(** C5: [initialize_database] always returns a report, and its [success]
    flag is exactly its [verified] flag, whatever errors were recorded.
    When it is [True], the run itself went through its steps in order
    (the schema check, the migration when one was needed, [create_tables])
    and then ran a verification pass that found every required table:
    either the first pass, straight after [create_tables], or, when that
    pass failed and [create_tables] had created nothing, the second pass
    straight after [create_tables_inline]. *)
Theorem initialize_success_iff_verified (seed_categories create_default_user_flag : bool)
    (w : world) :
  exists r w',
    initialize_database seed_categories create_default_user_flag w = (Ok r, w')
    /\ r_success r = r_verified r
    /\ (r_success r = true ->
        exists sc w2 w3 tc ts te w4,
          check_users_table_schema w = (Ok sc, w2)
          /\ (if sc_needs_migration sc
              then exists ok, migrate_users_table w2 = (Ok ok, w3)
              else w3 = w2)
          /\ create_tables w3 = (Ok (tc, ts, te), w4)
          /\ ((exists w5, verify_database w4 = (Ok true, w5)
                         /\ verify_each required_tables [] w4 = (Ok [], w5))
              \/ (tc = 0 /\ exists w5 inline w6 w7,
                     verify_database w4 = (Ok false, w5)
                     /\ create_tables_inline w5 = (Ok inline, w6)
                     /\ verify_database w6 = (Ok true, w7)
                     /\ verify_each required_tables [] w6 = (Ok [], w7)))).
Proof.
  pattern (initialize_database seed_categories create_default_user_flag w).
  unfold initialize_database.
  apply guard_spec; [solve_total|]. intros db_created w1 Edb.
  unfold ensure_database_exists, ret in Edb. injection Edb as <- <-.
  apply guard_spec; [solve_total|]. intros sc w2 Esc.
  apply guard_spec; [solve_total|]. intros migration w3 Emig.
  assert (Hm : if sc_needs_migration sc
               then exists ok, migrate_users_table w2 = (Ok ok, w3)
               else w3 = w2).
  { destruct (sc_needs_migration sc).
    - unfold bind in Emig.
      destruct (migrate_users_table w2) as [[ok|e] w2'] eqn:E; [|discriminate].
      unfold ret in Emig. injection Emig as _ <-. eauto.
    - unfold ret in Emig. injection Emig as _ <-. reflexivity. }
  clear Emig.
  apply guard_spec; [solve_total|]. intros [[tc ts] te] w4 Ect.
  apply guard_spec; [solve_total|]. intros verified w5 Ev.
  cbv beta zeta.
  destruct verified.
  - match goal with
    | |- context [finish_initialization ?a ?b ?r ?v] =>
        destruct (finish_initialization_spec a b r v) as (r' & w' & E & Hs & Hv')
    end.
    rewrite E. exists r', w'. split; [reflexivity|].
    rewrite r_verified_set_verified in Hv'. split; [congruence|].
    intros _. exists sc, w2, w3, tc, ts, te, w4.
    split; [exact Esc|]. split; [exact Hm|]. split; [exact Ect|].
    left. exists w5. split; [exact Ev|]. apply verify_database_true. exact Ev.
  - destruct (Nat.eqb tc 0) eqn:Htc; cbv beta iota zeta.
    + match goal with
      | |- context [guard ?m ?r ?k ?v] => pattern (guard m r k v)
      end.
      apply guard_spec; [solve_total|]. intros inline w6 Ei.
      destruct inline as [[c' s'] ie]. cbv beta iota zeta.
      match goal with
      | |- context [guard ?m ?r ?k ?v] => pattern (guard m r k v)
      end.
      apply guard_spec; [solve_total|]. intros verified' w7 Ev'.
      cbv beta zeta.
      destruct verified'.
      * match goal with
        | |- context [finish_initialization ?a ?b ?r ?v] =>
            destruct (finish_initialization_spec a b r v) as (r' & w' & E & Hs & Hv')
        end.
        rewrite E. exists r', w'. split; [reflexivity|].
        rewrite r_verified_set_verified in Hv'. split; [congruence|].
        intros _. exists sc, w2, w3, tc, ts, te, w4.
        split; [exact Esc|]. split; [exact Hm|]. split; [exact Ect|].
        right. split; [apply Nat.eqb_eq; exact Htc|].
        exists w5, (c', s', ie), w6, w7.
        split; [exact Ev|]. split; [exact Ei|]. split; [exact Ev'|].
        apply verify_database_true. exact Ev'.
      * eexists _, _. split; [reflexivity|].
        split; [destruct migration as [[|]|]; reflexivity|].
        intros H. exfalso. destruct migration as [[|]|]; cbn in H; discriminate H.
    + eexists _, _. split; [reflexivity|].
      split; [destruct migration as [[|]|]; reflexivity|].
      intros H. exfalso. destruct migration as [[|]|]; cbn in H; discriminate H.
Qed.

=======

EXERCISE AIM
For this task, retype the material exactly, line for line.

WRITTEN REPLY
(** C5: [initialize_database] always returns a report, and its [success]
    flag is exactly its [verified] flag, whatever errors were recorded.
    When it is [True], the run itself went through its steps in order
    (the schema check, the migration when one was needed, [create_tables])
    and then ran a verification pass that found every required table:
    either the first pass, straight after [create_tables], or, when that
    pass failed and [create_tables] had created nothing, the second pass
    straight after [create_tables_inline]. *)
Theorem initialize_success_iff_verified (seed_categories create_default_user_flag : bool)
    (w : world) :
  exists r w',
    initialize_database seed_categories create_default_user_flag w = (Ok r, w')
    /\ r_success r = r_verified r
    /\ (r_success r = true ->
        exists sc w2 w3 tc ts te w4,
          check_users_table_schema w = (Ok sc, w2)
          /\ (if sc_needs_migration sc
              then exists ok, migrate_users_table w2 = (Ok ok, w3)
              else w3 = w2)
          /\ create_tables w3 = (Ok (tc, ts, te), w4)
          /\ ((exists w5, verify_database w4 = (Ok true, w5)
                         /\ verify_each required_tables [] w4 = (Ok [], w5))
              \/ (tc = 0 /\ exists w5 inline w6 w7,
                     verify_database w4 = (Ok false, w5)
                     /\ create_tables_inline w5 = (Ok inline, w6)
                     /\ verify_database w6 = (Ok true, w7)
                     /\ verify_each required_tables [] w6 = (Ok [], w7)))).
Proof.
  pattern (initialize_database seed_categories create_default_user_flag w).
  unfold initialize_database.
  apply guard_spec; [solve_total|]. intros db_created w1 Edb.
  unfold ensure_database_exists, ret in Edb. injection Edb as <- <-.
  apply guard_spec; [solve_total|]. intros sc w2 Esc.
  apply guard_spec; [solve_total|]. intros migration w3 Emig.
  assert (Hm : if sc_needs_migration sc
               then exists ok, migrate_users_table w2 = (Ok ok, w3)
               else w3 = w2).
  { destruct (sc_needs_migration sc).
    - unfold bind in Emig.
      destruct (migrate_users_table w2) as [[ok|e] w2'] eqn:E; [|discriminate].
      unfold ret in Emig. injection Emig as _ <-. eauto.
    - unfold ret in Emig. injection Emig as _ <-. reflexivity. }
  clear Emig.
  apply guard_spec; [solve_total|]. intros [[tc ts] te] w4 Ect.
  apply guard_spec; [solve_total|]. intros verified w5 Ev.
  cbv beta zeta.
  destruct verified.
  - match goal with
    | |- context [finish_initialization ?a ?b ?r ?v] =>
        destruct (finish_initialization_spec a b r v) as (r' & w' & E & Hs & Hv')
    end.
    rewrite E. exists r', w'. split; [reflexivity|].
    rewrite r_verified_set_verified in Hv'. split; [congruence|].
    intros _. exists sc, w2, w3, tc, ts, te, w4.
    split; [exact Esc|]. split; [exact Hm|]. split; [exact Ect|].
    left. exists w5. split; [exact Ev|]. apply verify_database_true. exact Ev.
  - destruct (Nat.eqb tc 0) eqn:Htc; cbv beta iota zeta.
    + match goal with
      | |- context [guard ?m ?r ?k ?v] => pattern (guard m r k v)
      end.
      apply guard_spec; [solve_total|]. intros inline w6 Ei.
      destruct inline as [[c' s'] ie]. cbv beta iota zeta.
      match goal with
      | |- context [guard ?m ?r ?k ?v] => pattern (guard m r k v)
      end.
      apply guard_spec; [solve_total|]. intros verified' w7 Ev'.
      cbv beta zeta.
      destruct verified'.
      * match goal with
        | |- context [finish_initialization ?a ?b ?r ?v] =>
            destruct (finish_initialization_spec a b r v) as (r' & w' & E & Hs & Hv')
        end.
        rewrite E. exists r', w'. split; [reflexivity|].
        rewrite r_verified_set_verified in Hv'. split; [congruence|].
        intros _. exists sc, w2, w3, tc, ts, te, w4.
        split; [exact Esc|]. split; [exact Hm|]. split; [exact Ect|].
        right. split; [apply Nat.eqb_eq; exact Htc|].
        exists w5, (c', s', ie), w6, w7.
        split; [exact Ev|]. split; [exact Ei|]. split; [exact Ev'|].
        apply verify_database_true. exact Ev'.
      * eexists _, _. split; [reflexivity|].
        split; [destruct migration as [[|]|]; reflexivity|].
        intros H. exfalso. destruct migration as [[|]|]; cbn in H; discriminate H.
    + eexists _, _. split; [reflexivity|].
      split; [destruct migration as [[|]|]; reflexivity|].
      intros H. exfalso. destruct migration as [[|]|]; cbn in H; discriminate H.
Qed.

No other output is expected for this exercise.